Things are not going to be OK

Still, Norby is cautious about the future. "There is a trickle-down problem that is going to surface through the back half of the year," he said, predicting that 20%+ unemployment will take a massive toll on retail. "You're going to put a lot of stress on income and savings. Everybody is going to be affected by this."

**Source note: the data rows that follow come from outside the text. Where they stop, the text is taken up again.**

Lemma advance_spec logType l0 l n tok :
  objects logType = l0 ++ l → (0 < n)%nat → l ≠ [] →
  valid_token (Some (advance n l tok)) ∧
  remaining logType (Some (advance n l tok)) = drop n (events_of l).
Proof.
  revert l0 n tok. induction l as [|k l IH]; intros l0 n tok Ho Hn Hl; [done|]. cbn [advance].
  assert (k ∈ bucket) as Hk.
  { apply (elem_of_objects logType). rewrite Ho. apply elem_of_app. right. by left. }
  pose proof (objects_sorted logType) as Hs. rewrite Ho in Hs.
  pose proof (sorted_after_elem _ _ _ Hs) as Ha. rewrite <-Ho in Ha.
  rewrite events_of_cons. case_decide as Hc.
  - split; [split; cbn; [done|lia]|]. unfold remaining. cbn [S3ObjectKey EventIndex].
    rewrite Ha, Nat2Z.id, drop_app_le by lia. done.
  - destruct l as [|k' l].
    + cbn [advance]. split; [split; cbn; [done|lia]|]. unfold remaining. cbn [S3ObjectKey EventIndex].
      rewrite Ha, Nat2Z.id, drop_ge, drop_ge by (rewrite ?length_app; cbn; lia). done.
    + rewrite drop_app_ge by lia. apply (IH (l0 ++ [k])); [|lia|done]. by rewrite Ho, <-app_assoc.
Qed.

Lemma partitions_under logType :
  Forall (under "rules/") (GetPartitionPrefix RuleData logType GlueTableHourly <$> alert_hours alert).
Proof.
  apply Forall_fmap, Forall_forall. intros h _. unfold under, compose, GetPartitionPrefix.
  change (getTablePrefix RuleData (GetTableName logType))
    with ("rules/" +:+ (GetTableName logType +:+ "/")).
  rewrite string_app_assoc. apply has_prefix_app.
Qed.

#[local] Notation getEvents := (getEventsForLogType ListObjectsV2Pages SelectObjectContent).

Lemma getEvents_first logType n :
  0 < n → objects logType ≠ [] →
  ∃ tok', getEvents logType None alert n =
      Ret (Ok (take (Z.to_nat n) (remaining logType None), tok')) ∧
    valid_token (Some tok') ∧
    remaining logType (Some tok') = drop (Z.to_nat n) (remaining logType None).
Proof.
  intros Hn Ho. unfold getEventsForLogType. rewrite decide_False by naive_solver.
  rewrite partitionLocations_hours. run.
  rewrite visit_partitions_spec; [|apply partitions_under|done]. cbv zeta.
  cbn [fmap option_fmap option_map app length]. rewrite Z.sub_0_r. eexists. split; [done|].
  apply (advance_spec logType []); [done|lia|done].
Qed.

Lemma getEvents_next logType tok n :
  0 < n → valid_token (Some tok) →
  ∃ tok', getEvents logType (Some tok) alert n =
      Ret (Ok (take (Z.to_nat n) (remaining logType (Some tok)), tok')) ∧
    valid_token (Some tok') ∧
    remaining logType (Some tok') = drop (Z.to_nat n) (remaining logType (Some tok)).
Proof.
  intros Hn [Hk Hi]. unfold getEventsForLogType. rewrite queryS3Object_spec by done.
  run. unfold remaining at 1 3. set (k := S3ObjectKey tok) in *.
  set (i := Z.to_nat (EventIndex tok)). set (r := drop i (records k)).
  set (after := filter (slt k) (objects logType)).
  assert (length r = length (records k) - i)%nat as Hr by (unfold r; apply length_drop).
  destruct (decide (Z.to_nat n ≤ length r)%nat) as [Hf|Hf].
  - rewrite decide_True by (rewrite length_take; split; [done|lia]). eexists. split; [by rewrite take_app_le by lia|].
    rewrite Nat.min_l by lia. split; [split; cbn; [done|lia]|]. unfold remaining.
    cbn [S3ObjectKey EventIndex]. rewrite Nat2Z.id, drop_app_le by lia. unfold r. by rewrite drop_drop.
  - rewrite decide_False by (rewrite length_take; lia). rewrite take_ge by lia.
    rewrite partitionLocations_hours. run.
    rewrite visit_partitions_spec; [|apply partitions_under|lia]. cbv zeta.
    cbn [fmap option_fmap option_map]. fold k. rewrite partition_keys_after. fold (objects logType) after.
    rewrite Nat.min_r by lia. eexists. split.
    { do 3 f_equal. rewrite (take_app_ge r) by lia. do 2 f_equal. lia. }
    rewrite drop_app_ge by lia. destruct after as [|k1 l1] eqn:Ea.
    + cbn [advance]. split; [split; cbn; [done|lia]|]. unfold remaining. cbn [S3ObjectKey EventIndex].
      rewrite Nat2Z.id, drop_ge by lia. fold after. rewrite Ea. cbn. by rewrite drop_nil.
    + destruct (sorted_after k _ (objects_sorted logType)) as [l0 E]. fold after in E. rewrite Ea in E.
      replace (Z.to_nat n - length r)%nat with (Z.to_nat (n - Z.of_nat (length r))) by lia.
      eapply advance_spec; [exact E|lia|done].
Qed.

Lemma getEvents_spec logType token n :
  0 < n → valid_token token → objects logType ≠ [] →
  ∃ tok', getEvents logType token alert n =
      Ret (Ok (take (Z.to_nat n) (remaining logType token), tok')) ∧
    valid_token (Some tok') ∧
    remaining logType (Some tok') = drop (Z.to_nat n) (remaining logType token).
Proof. intros. destruct token; [by apply getEvents_next|by apply getEvents_first]. Qed.

(** ** The loop over the log types *)

Definition remaining_all (token : EventPaginationToken) (logTypes : list string) : list string :=
  concat ((λ lt, remaining lt (token_get token lt)) <$> logTypes).

Definition valid_tokens (token : EventPaginationToken) (logTypes : list string) : Prop :=
  is_Some (LogTypeToToken token) ∧ Forall (λ lt, valid_token (token_get token lt)) logTypes.

Lemma token_set_get token lt v :
  is_Some (LogTypeToToken token) →
  ∃ token', token_set token lt v = Ret token' ∧ is_Some (LogTypeToToken token') ∧
    ∀ lt', token_get token' lt' = if decide (lt' = lt) then Some v else token_get token lt'.
Proof.
  intros [m Hm]. unfold token_set, token_get. rewrite Hm. eexists. split; [done|]. cbn. split; [eauto|].
  intros lt'. case_decide; subst; [by rewrite lookup_insert_eq|by rewrite lookup_insert_ne by done].
Qed.

Lemma remaining_all_ext token token' logTypes :
  (∀ lt, lt ∈ logTypes → token_get token' lt = token_get token lt) →
  remaining_all token' logTypes = remaining_all token logTypes.
Proof.
  intros H. unfold remaining_all. f_equal. apply list_fmap_ext. intros i lt Hi.
  by rewrite H by (eapply list_elem_of_lookup_2; exact Hi).
Qed.

#[local] Notation collect := (collect_events ListObjectsV2Pages SelectObjectContent alert).

Lemma collect_events_spec size logTypes token events :
  NoDup logTypes → Forall (λ lt, objects lt ≠ []) logTypes → valid_tokens token logTypes →
  Z.of_nat (length events) < size →
  let n := Z.to_nat (size - Z.of_nat (length events)) in
  ∃ token', collect size logTypes token events =
      Ret (Ok (token', events ++ take n (remaining_all token logTypes))) ∧
    valid_tokens token' logTypes ∧
    remaining_all token' logTypes = drop n (remaining_all token logTypes) ∧
    ∀ lt, lt ∉ logTypes → token_get token' lt = token_get token lt.
Proof.
  revert token events. induction logTypes as [|lt lts IH]; intros token events Hnd Ho [Hm Hv] Hs; cbv zeta.
  { exists token. cbn. rewrite take_nil, drop_nil, app_nil_r. by split_and!. }
  apply NoDup_cons in Hnd as [Hlt Hnd]. apply Forall_cons in Ho as [Ho Hos], Hv as [Hv Hvs].
  cbn [collect_events]. set (n := Z.to_nat (size - Z.of_nat (length events))).
  destruct (getEvents_spec lt (token_get token lt) (size - Z.of_nat (length events)))
    as (tok&->&Hvt&Hrt); [lia|done..|]. run. fold n in Hrt |- *.
  destruct (token_set_get token lt tok Hm) as (token1&->&Hm1&Hg). run.
  set (R := remaining lt (token_get token lt)) in *. set (Rs := remaining_all token lts).
  assert (remaining_all token (lt :: lts) = R ++ Rs) as -> by done.
  assert (∀ lt', lt' ∈ lts → token_get token1 lt' = token_get token lt') as Hold.
  { intros lt' Hin. rewrite Hg. case_decide; [|done]. by subst. }
  assert (Forall (λ lt', valid_token (token_get token1 lt')) lts) as Hvs1.
  { apply Forall_forall. intros lt' Hin. rewrite Hold by done. rewrite Forall_forall in Hvs. auto. }
  assert (token_get token1 lt = Some tok) as Hlt1 by (rewrite Hg; by rewrite decide_True).
  destruct (decide (n ≤ length R)%nat) as [Hn|Hn].
  - rewrite decide_True by (rewrite length_app, length_take; lia). exists token1.
    rewrite take_app_le, drop_app_le by lia. split_and!; [done| |..].
    + split; [done|]. constructor; [by rewrite Hlt1|done].
    + change (remaining lt (token_get token1 lt) ++ remaining_all token1 lts = drop n R ++ Rs).
      by rewrite Hlt1, Hrt, (remaining_all_ext token).
    + intros lt' Hin. rewrite Hg, decide_False; [done|]. intros ->. apply Hin. by left.
  - rewrite decide_False by (rewrite length_app, length_take; lia). rewrite (take_ge R) by lia.
    destruct (IH token1 (events ++ R)) as (token2&->&[Hm2 Hv2]&Hr2&Hout); [done|done|by split|rewrite length_app; lia|].
    exists token2. rewrite (remaining_all_ext token token1) in * by done. fold Rs in Hr2 |- *.
    assert (Z.to_nat (size - Z.of_nat (length (events ++ R))) = n - length R)%nat as En
      by (rewrite length_app; lia).
    assert (token_get token2 lt = Some tok) as Hlt2 by (by rewrite Hout).
    rewrite take_more by (subst n; lia). split_and!; [done| |..].
    + split; [done|]. constructor; [by rewrite Hlt2|done].
    + change (remaining lt (token_get token2 lt) ++ remaining_all token2 lts = drop n (R ++ Rs)).
      rewrite Hlt2, Hrt, Hr2, En, drop_ge by lia. by rewrite drop_app_ge by lia.
    + intros lt' Hin. rewrite Hout, Hg, decide_False; [done|..]; [intros ->|intros ?]; apply Hin;
        [by left|by right].
Qed.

The looming economic downturn could also be bad news for B8ta, which sells a lot of high-priced consumer electronics, including $3,000 smart speakers, wellness products and drones — items that aren't high on people's lists when money is tight. At the same time, major retailers could be forced to hunker down and give up on in-store pop-ups and future-of-shopping experiments, depriving B8ta of important revenue sources.

Norby isn't ready to throw in the towel just yet. He's thinking about tweaking B8ta's business model, about experimenting with appointment-only shopping, and even about opportunistically snapping up some cheap storefronts for an expansion during the downturn. He also believes brands could further accelerate change in retail, especially as they lose confidence in existing big-box chains during the crisis. "I've heard on the ground that a lot of vendors are extremely concerned about getting paid and being able to move inventory through those channels," he said.

Norby is ultimately hopeful that his company, and retail in general, will survive the current crisis. But he's deeply suspicious of anyone predicting a quick turn-around or envisioning massive opportunities ahead. "I don't get this bizarre optimism," he said. "Things are not going to just be OK."